This document also speaks for itself. I do not want . . .

GÖRING: Just a moment, I must read it first; there is some ambiguity in here.

GEN. RUDENKO: I should like to refresh your memory with still another subject, that is, a short comment. It is taken from an order concerning the treatment of Soviet prisoners of war. Here it is said that prisoners of war who are trying to escape should be shot without warning. The same subject is also mentioned in the memorandum concerning the treatment of the Russian prisoners of war.

GÖRING: The trouble here was the language difficulty; hence the guards were instructed to use their arms immediately against persons attempting escape. That is more or less the meaning of it, and that errors might occur in this connection can be understood.

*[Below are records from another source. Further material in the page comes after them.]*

Lemma select_missing {R : Type} (id_of : R -> Z) (rows : list R) (id : Z) :
  missing id_of rows id -> filter (fun r => id_of r =? id) rows = [].
Proof.
  intros H. apply filter_none. intros r Hr. apply Z.eqb_neq. now apply H.
Qed.

Lemma select_present {R : Type} (id_of : R -> Z) (rows : list R) (r : R) :
  In r rows ->
  exists r' rest, filter (fun x => id_of x =? id_of r) rows = r' :: rest.
Proof.
  intros Hr.
  destruct (filter (fun x => id_of x =? id_of r) rows) as [|r' rest] eqn:E.
  - assert (In r (filter (fun x => id_of x =? id_of r) rows)) as Hin
      by (apply filter_In; split; [assumption | apply Z.eqb_refl]).
    rewrite E in Hin. destruct Hin.
  - eauto.
Qed.

Lemma leftJoin_filter_fst {A B : Type} (on : A -> B -> bool) (p : A -> bool)
  (l : list A) (r : list B) :
  filter (fun row => p (fst row)) (leftJoin on l r)
  = leftJoin on (filter p l) r.
Proof.
  unfold leftJoin. induction l as [|a l IH]; simpl; [reflexivity|].
  rewrite filter_app, IH.
  assert (filter (fun row => p (fst row)) (join_rows on r a)
          = if p a then join_rows on r a else []) as ->.
  { unfold join_rows. destruct (filter (on a) r) as [|b bs].
    - simpl. now destruct (p a).
    - destruct (p a) eqn:E.
      + apply filter_all. intros x Hx. apply in_map_iff in Hx.
        destruct Hx as [b' [<- _]]. exact E.
      + apply filter_none. intros x Hx. apply in_map_iff in Hx.
        destruct Hx as [b' [<- _]]. exact E. }
  destruct (p a); reflexivity.
Qed.

(** ** Missing ids: deletions and lookups *)

Lemma getVehicleProfitLoss_missing (id : Z) (st : Store) :
  missing Vehicle.id (vehiclesTable st) id ->
  getVehicleProfitLoss {| gbi_id := id |} st = None.
Proof.
  intros H. unfold getVehicleProfitLoss, vehicle_expense_join. simpl.
  rewrite (leftJoin_filter_fst _ (fun v => Vehicle.id v =? id)).
  rewrite (select_missing Vehicle.id _ id H). reflexivity.
Qed.


Lemma select_from_missing {R : Type} (table : Store -> list R)
  (id_of : R -> Z) (id : Z) (st : Store) :
  missing id_of (table st) id ->
  select_from table (fun r => id_of r =? id) st = (inr [], st).
Proof.
  intros H. unfold select_from. now rewrite (select_missing id_of _ id H).
Qed.

Lemma with_expenses_same (st : Store) : with_expenses st (expensesTable st) = st.
Proof. now destruct st. Qed.
(** * GitHub contribution analytics: a shallow embedding of the three tools

    Part I models the code, module by module, in the layout of the
    repository:

    - [Py]             the Python values the tools compute with: exceptions,
                       datetimes (naive and aware), rounding, JSON documents,
                       completed subprocesses;
    - [PatModels]      pr-analyser-pat/pr_analyser/models.py;
    - [Analyzer]       pr-analyser/pr_analyser/analyzer.py;
    - [Re]             the part of Python's [re] that the tools use;
    - [EnhanceScript]  github-pr-scraper/enhance_pr_data.py;
    - [ScraperModels]  github-pr-scraper/github_pr_scraper/models.py;
    - [CLIAnalyzer]    github-pr-scraper/github_pr_scraper/cli_analyzer.py;
    - [ScraperExporter] the summary statistics of
                       github-pr-scraper/github_pr_scraper/exporter.py;
    - [ScraperCLI]     the result record that
                       github-pr-scraper/github_pr_scraper/cli.py builds.

    Part II states and proves the properties, in modules of facts that
    follow the modules of the model.

    Python [int] is [Z]; a finite Python [float] is the rational [Q] it
    represents, and every float operation rounds its exact result with a
    rounding [fl] (see [Py.float_rounding]); a [str] is a [string] of
    bytes; a list is a [list]; a [dict] that is only looked up is a
    [gmap]; a [dict] whose insertion order matters is an association
    list.  Code that can raise returns [Py.result].  What the environment
    decides (the GitHub CLI, the JSON and ISO-8601 parsers of the standard
    library, the iteration order of hash sets, the current date, the
    rounding of floats) is a [Variable] of the section that uses it. *)

From stdpp Require Import gmap strings.
From Stdlib Require Import ZArith QArith Qround Qminmax Lqa String Ascii List Lia Permutation Bool.
From Stdlib Require Import DecimalString Sorted.
Import ListNotations.

Set Implicit Arguments.

(* ===================================================================== *)
(** * Part I: the model                                                    *)
(* ===================================================================== *)

Module Py.

(** Exceptions of the Python runtime that the modelled code can meet. *)
Inductive exn : Type :=
| KeyError (key : string)
| ValueError
| TypeError
| ZeroDivisionError.

Inductive result (A : Type) : Type :=
| Ok (a : A)
| Raise (e : exn).

Arguments Ok {A} a.
Arguments Raise {A} e.

Definition bind {A B : Type} (m : result A) (k : A -> result B) : result B :=
  match m with
  | Ok a => k a
  | Raise e => Raise e
  end.

(** [datetime.datetime]: the wall-clock reading in microseconds on the
    proleptic timeline, and the UTC offset (in microseconds) of an aware
    value; [None] is a naive value. *)
Record datetime : Type := {
  wall : Z;
  utcoffset : option Z
}.

Definition microseconds_per_day : Z := 86400000000.

(** [dt.date()], as a day number. *)
Definition date (dt : datetime) : Z := (wall dt / microseconds_per_day)%Z.

(** [a - b] on datetimes, in microseconds; mixing a naive and an aware
    value raises [TypeError]. *)
Definition dt_sub (a b : datetime) : result Z :=
  match utcoffset a, utcoffset b with
  | None, None => Ok (wall a - wall b)%Z
  | Some oa, Some ob => Ok ((wall a - oa) - (wall b - ob))%Z
  | _, _ => Raise TypeError
  end.

(** [a < b] on datetimes. *)
Definition dt_lt (a b : datetime) : result bool :=
  bind (dt_sub a b) (fun d => Ok (d <? 0)%Z).

(** [a > b] on datetimes. *)
Definition dt_gt (a b : datetime) : result bool := dt_lt b a.

(** Floating point.  A [float] is the rational it represents, and a
    float operation is the exact operation followed by the rounding [fl]
    to the nearest double.  Of [fl] only two facts are used: it is
    monotone, and it leaves every [n / 2^k] with [|n| <= 2^53] and
    [k <= 1074] as it is (these are doubles).  NaN and the infinities are
    not values of the model. *)
Record float_rounding (fl : Q -> Q) : Prop := {
  fl_monotone : forall a b : Q, (a <= b)%Q -> (fl a <= fl b)%Q;
  fl_exact :
    forall (n : Z) (k : N),
      (Z.abs n <= 2 ^ 53)%Z -> (k <= 1074)%N ->
      (fl (inject_Z n / inject_Z (2 ^ Z.of_N k))
       == inject_Z n / inject_Z (2 ^ Z.of_N k))%Q
}.

(** Arithmetic without rounding. *)
Definition exact (q : Q) : Q := q.

(** The nearest integer to an exact value, ties to the even one. *)
Definition round_half_even (q : Q) : Z :=
  let f := Qfloor q in
  let r := (q - inject_Z f)%Q in
  match (r ?= 1 # 2)%Q with
  | Lt => f
  | Gt => (f + 1)%Z
  | Eq => if Z.even f then f else (f + 1)%Z
  end.

(** The nearest multiple of 1/100 to an exact value, ties to the even
    one. *)
Definition round2 (q : Q) : Q := (round_half_even (q * 100) # 100)%Q.

(** [round(x, 2)]: the double nearest to [x] rounded to 2 decimal
    places. *)
Definition round (fl : Q -> Q) (x : Q) : Q := fl (round2 x).

(** [float(n)] *)
Definition float (fl : Q -> Q) (n : Z) : Q := fl (inject_Z n).

(** [sum] of a list of integers. *)
Definition sum (l : list Z) : Z := fold_left Z.add l 0%Z.

(** [s[:n]] *)
Fixpoint take_chars (n : nat) (s : string) : string :=
  match n, s with
  | S n', String c s' => String c (take_chars n' s')
  | _, _ => EmptyString
  end.

(** [s.split('\n')[0]] *)
Fixpoint first_line (s : string) : string :=
  match s with
  | EmptyString => EmptyString
  | String c s' => if Ascii.eqb c "010"%char then EmptyString else String c (first_line s')
  end.

(** A parsed JSON document. *)
#[warnings="-register-all"]
Inductive json : Type :=
| JNull
| JBool (b : bool)
| JNum (z : Z)
| JStr (s : string)
| JArr (items : list json)
| JObj (fields : list (string * json)).

(** Truth value of a parsed JSON document, as [if pr_details:] takes it. *)
Definition truthy (j : json) : bool :=
  match j with
  | JNull => false
  | JBool b => b
  | JNum z => negb (z =? 0)%Z
  | JStr s => negb (String.eqb s "")
  | JArr items => negb (Nat.eqb (length items) 0)
  | JObj fields => negb (Nat.eqb (length fields) 0)
  end.

(** The completed process that [subprocess.run] returns. *)
Record CompletedProcess : Type := {
  returncode : Z;
  stdout : string;
  stderr : string
}.

(** [a / b] on integers: the correctly rounded quotient,
    [ZeroDivisionError] when [b] is 0. *)
Definition truediv (fl : Q -> Q) (a b : Z) : result Q :=
  if (b =? 0)%Z then Raise ZeroDivisionError
  else Ok (fl (inject_Z a / inject_Z b))%Q.

(** [str(n)] of an integer. *)
Definition str_of_int (n : Z) : string := NilZero.string_of_int (Z.to_int n).

(** [sorted(xs, key=key, reverse=True)].  The sort is stable: elements
    with equal keys keep their order. *)
Fixpoint insert_reverse {A : Type} (key : A -> Z) (x : A) (l : list A) : list A :=
  match l with
  | [] => [x]
  | y :: l' => if (key x <? key y)%Z then y :: insert_reverse key x l' else x :: y :: l'
  end.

GEN. RUDENKO: I am not talking about the purport of the document which speaks for itself. I want to know whether you knew about this document.

GÖRING: This is a document dealing with the treatment of prisoners of war, and it was passed directly to my department which was concerned with prisoners of war. I did not know of this document, neither did I know of the one which contains the opinion of the Foreign Intelligence Department on the matter.

GEN. RUDENKO: You did not know about this document? Very well. Now one other, Number 884-PS, already submitted. It deals with the extermination of political leaders and other political personalities. This is a document . . .

GÖRING: In explanation of this, I should like to point out that the Air Force did not have any camps for Soviet prisoners of war. The Air Force had only six camps in which the air force personnel of other powers were confined; but it had no camps under it with Soviet prisoners of war.

GEN. RUDENKO: I have asked you these questions and shown you these documents because as the second man in Germany, you could not possibly have been unaware of these things.

GÖRING: I apologize if I contradict you. The higher the office I held, the less would I be concerned with orders dealing with prisoners of war. From their very nature, these were departmental orders and not orders of the highest political or military significance. If I had held a much lower rank, then I might have had more knowledge of these orders. I am now looking at the document which you submitted to me—Department of Home Defense. It says on the left, “Reference: Treatment of Captured Political and Military Russian Functionaries.” That is the document I am looking at.